The conditional AND and OR operators (&& and || respectively) exhibit short-circuit behavior. That is, the second operand is evaluated only when the result of the conditional operator cannot be deduced solely by evaluating the first operand. Consequently, when the result of the conditional operator can be deduced solely from the result of the first operand, the second operand will remain unevaluated; its side effects, if any, will never occur.

The bitwise AND and OR operators (& and |) lack short-circuit behavior. Similar to most Java operators, they evaluate both operands. They return the same Boolean result as && and || respectively but can have different overall effects depending on the presence or absence of side effects in the second operand.

Consequently, either the & or the && operator can be used when performing Boolean logic. However, there are times when the short-circuiting behavior is preferred and other times when the short-circuiting behavior causes subtle bugs.

Noncompliant Code Example (Improper &)

This noncompliant code example, derived from Flanagan [Flanagan 2005], has two variables with unknown variables. The code must validate its data and then check whether array[i] is a valid index.

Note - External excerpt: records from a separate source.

Lemma other_loop_spec r others : forall i,
  match other_loop r others i with
  | Some _ => exists o, o ∈ others /\ siblings r o
  | None => Forall (fun o => ~ siblings r o) others
  end.
Proof.
  induction others as [|o others IH]; intros i; cbn [other_loop]; [constructor|].
  pose proof (sibling_clash_spec r o) as Hc. destruct (sibling_clash r o).
  - exists o. split; [left | by apply Hc].
  - specialize (IH (i + 1)). destruct (other_loop r others (i + 1)).
    + destruct IH as (x & Hx & H). exists x. split; [by right | done].
    + constructor; [by intros H%Hc | done].
Qed.

Lemma sibling_loop_spec all : forall i, StronglySorted id_lt all ->
  match sibling_loop all i with
  | Some _ => exists a b, a ∈ all /\ b ∈ all /\ a <> b /\ siblings a b
  | None => forall a b, a ∈ all -> b ∈ all -> siblings a b -> a = b
  end.
Proof.
  induction all as [|r all IH]; intros i Hs; cbn [sibling_loop].
  { intros a b Ha. by apply not_elem_of_nil in Ha. }
  apply StronglySorted_inv in Hs as [Hs Hr].
  pose proof (other_loop_spec r all (i + 1)) as Ho.
  destruct (other_loop r all (i + 1)) as [o|].
  { destruct Ho as (x & Hx & H). exists r, x. split_and!; [left | by right | | done].
    intros ->. rewrite Forall_forall in Hr. specialize (Hr x Hx).
    by rewrite memcmp_refl in Hr. }
  specialize (IH (i + 1) Hs). destruct (sibling_loop all (i + 1)) as [o|].
  { destruct IH as (a & b & Ha & Hb & H). exists a, b. split_and!; [by right..|apply H|apply H]. }
  rewrite Forall_forall in Ho. intros a b [->|Ha]%elem_of_cons [->|Hb]%elem_of_cons H; auto.
  - by apply Ho in H.
  - destruct H as (? & ? & ?). by destruct (Ho a Ha).
Qed.
End Hierarchy.
(** ** The product of two words *)
Lemma multiply_step_value l rp li p carry ri :
  limbs 5 p -> 0 <= l < limb_base -> Forall (fun r => 0 <= r < limb_base) rp ->
  0 <= carry < limb_base -> (li + ri < 5)%nat ->
  let '(p', carry') := multiply_step l rp li (p, carry) ri in
  limbs 5 p' /\ 0 <= carry' < limb_base /\
  big_value p' + carry' * base_power (S (li + ri)) =
    big_value p + (l * nth ri rp 0 + carry) * base_power (li + ri).
Proof.
  intros Hp Hl Hrp Hc Hi. unfold multiply_step. set (i := (li + ri)%nat) in *.
  pose proof (limb_nth 5 p i Hp) as Hpi.
  assert (Hr : 0 <= nth ri rp 0 < limb_base) by by apply (limb_nth (length rp)).
  set (r := nth ri rp 0) in *. set (v := nth i p 0) in *.
  assert (Hmul : l * r <= (limb_base - 1) * (limb_base - 1)) by (apply Z.mul_le_mono_nonneg; lia).
  assert (0 <= l * r) by lia.
  rewrite u64_small by lia. set (total := l * r + v + carry).
  destruct (big_value_insert 5 p i (u32 total) Hp Hi (u32_limb total)) as [Hlen Hval].
  split; [done|]. split; [apply high_range; subst total; lia|].
  rewrite Hval, base_power_S. fold v. pose proof (low_high total). subst total. nia.
Qed.
(** accumulation is exact.  Adding a point to a well-formed accumulator
    succeeds if and only if the multiplicity is positive, the count does not
    overflow and every coordinate lies in the cube [-1, 1]; then every sum is
    increased by exactly the multiple of its coordinate, without rounding, the
    accumulator stays well formed and the 1152-bit sums never overflow.
    Otherwise the accumulator is unchanged. *)
Theorem accumulator_add_exact a p m :
  accumulator_wf a -> point_wf p -> is_u64 m ->
  let '(status, a') := laplace_geometry_accumulator_add (Some a) (Some p) m in
  (status = LAPLACE_GEOMETRY_OK <->
     0 < m /\ logical_count a + m <= UINT64_MAX /\ Forall in_cube (component p)) /\
  (status = LAPLACE_GEOMETRY_OK -> exists r, a' = Some r /\ accumulator_wf r /\
     logical_count r = logical_count a + m /\ sums_of r = plus_point (sums_of a) p m) /\
  (status <> LAPLACE_GEOMETRY_OK ->
     a' = Some a /\ status <> LAPLACE_GEOMETRY_ACCUMULATOR_OVERFLOW).
Proof.
  intros [Hlen Hwf Hc Hb] [Hpl Hp] Hm. unfold laplace_geometry_accumulator_add.
  destruct (Z.eqb_spec m 0) as [->|Hm0].
  { split; [|done]. split; [done|]. lia. }
  destruct (Z.ltb_spec (UINT64_MAX - logical_count a) m).
  { split; [|done]. split; [done|]. lia. }
  pose proof (point_terms_value m (component p) (sum a) Hp Hwf
    (eq_trans Hpl (eq_sym Hlen)) ltac:(lia)) as Ht.
  destruct (point_terms _ _ m) as [st|terms].
  { destruct Ht as [-> Hno]. split; [|done]. split; [done|]. by intros (_ & _ & ?). }
  destruct Ht as [Hin Hterms].
  destruct (add_terms_value (logical_count a) m (sum a) terms (component p))
    as (ss & -> & Hl & Hw & Hbd & Hv); [done|done|exact (eq_trans Hlen (eq_sym Hpl))|lia|lia|lia|done|done|].
  split; [split; [intros _; split; [lia|]; split; [lia|done]|done]|]. split; [|done].
  intros _. eexists. split; [done|]. split; [|by split].
  split; simpl; [lia|done|lia|done].
Qed.

(** ** Merging, and independence of order and grouping *)
Lemma merge_sums_value n m ss : forall ts,
  Forall component_wf ss -> Forall (sum_bounded n) ss ->
  Forall component_wf ts -> Forall (sum_bounded m) ts -> length ss = length ts ->
  0 <= n -> 0 <= m -> n + m <= UINT64_MAX ->
  exists rs, merge_sums ss ts = inr rs /\ length rs = length ss /\
    Forall component_wf rs /\ Forall (sum_bounded (n + m)) rs /\
    map component_value rs = zip_with Z.add (map component_value ss) (map component_value ts).
Proof.
  induction ss as [|s ss IH]; intros [|t ts] Hwf Hb Hwt Hbt Hlen Hn Hm Hnm;
    simpl in Hlen; try lia.
  { exists []. by repeat constructor. }
  apply Forall_cons in Hwf as [Hs Hss], Hb as [Hbs Hbss], Hwt as [Ht Hts], Hbt as [Hbt Hbts].
  cbn [merge_sums]. rewrite !sums_valid by done. cbn [orb negb].
  pose proof (count_fits (n + m) ltac:(lia)) as Hfit. unfold sum_bounded in Hbs, Hbt.
  assert (HU : 0 < 2 ^ 1074) by (apply Z.pow_pos_nonneg; lia). set (U := 2 ^ 1074) in *.
  assert (Hnew : - ((n + m) * U) <= component_value s + component_value t <= (n + m) * U)
    by nia.
  destruct (exact_component_add_value s (magnitude t) (sign t)) as (s' & -> & Hs' & Hval);
    [done|by rewrite component_eta|fold (component_value t); lia|].
  destruct (IH ts) as (rs & -> & Hl & Hw' & Hb' & Hv'); [done|done|done|done|lia|lia|lia|lia|].
  eexists. split; [done|]. split; [simpl; lia|]. split; [by constructor|]. split.
  - constructor; [|done]. unfold sum_bounded. fold U. fold (component_value t) in Hval. lia.
  - simpl. f_equal; [done|done].
Qed.

(** A weighted point, and what a list of them adds up to. *)
Definition weighted : Type := laplace_point4d * Z.

Definition contribution (i : nat) (w : weighted) : Z :=
  w.2 * unit_value (nth i (component w.1) 0).

Definition totals (pts : list weighted) : list Z :=
  map (fun i => sum_of (contribution i) pts) (seq 0 4).

(** Points an accumulator can take, in any order. *)
Definition accumulable (pts : list weighted) : Prop :=
  Forall (fun w => point_wf w.1 /\ Forall in_cube (component w.1) /\ 0 < w.2) pts /\
  sum_of snd pts <= UINT64_MAX.

(** An accumulator that holds the exact sums of some points. *)
Definition represents (a : laplace_geometry_accumulator) (pts : list weighted) : Prop :=
  accumulator_wf a /\ logical_count a = sum_of snd pts /\ sums_of a = totals pts.

(** A client that adds points one by one and stops at the first failure. *)
Fixpoint accumulate (a : laplace_geometry_accumulator) (pts : list weighted)
    : laplace_geometry_status * laplace_geometry_accumulator :=
  match pts with
  | [] => (LAPLACE_GEOMETRY_OK, a)
  | (p, m) :: rest =>
      match laplace_geometry_accumulator_add (Some a) (Some p) m with
      | (LAPLACE_GEOMETRY_OK, Some a') => accumulate a' rest
      | (failed, _) => (failed, a)
      end
  end.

int array[]; // May be null
int i;       // May be an invalid index for array
if (array != null & i >= 0 & i < array.length & array[i] >= 0) {
  // Use array
} else {
  // Handle error
}

This code can fail as a result of the same errors it is trying to prevent. When array is NULL or i is not a valid index, the reference to array and array[i] will cause either a NullPointerException or an ArrayIndexOutOfBoundsException to be thrown. The exception occurs because the & operator fails to prevent evaluation of its right operand even when evaluation of its left operand proves that the right operand is inconsequential.

Compliant Solution (Use &&)

This compliant solution mitigates the problem by using &&, which causes the evaluation of the conditional expression to terminate immediately if any of the conditions fail, thereby preventing a runtime exception:

int array[]; // May be null
int i;       // May be an invalid index for array
if (array != null && i >= 0 &&
    i < array.length && array[i] >= 0) {
  // Handle array
} else {
  // Handle error
}

Compliant Solution (Nested if Statements)

This compliant solution uses multiple if statements to achieve the proper effect.

int array[]; // May be null
int i;       // May be a valid index for array
if (array != null) {
  if (i >= 0 && i < array.length) {
    if (array[i] >= 0) {
      // Use array
    } else {
      // Handle error
    }
  } else {
    // Handle error
  }
} else {
  // Handle error
}

Although correct, this solution is more verbose and could be more difficult to maintain. Nevertheless, this solution is preferable when the error-handling code for each potential failure condition is different.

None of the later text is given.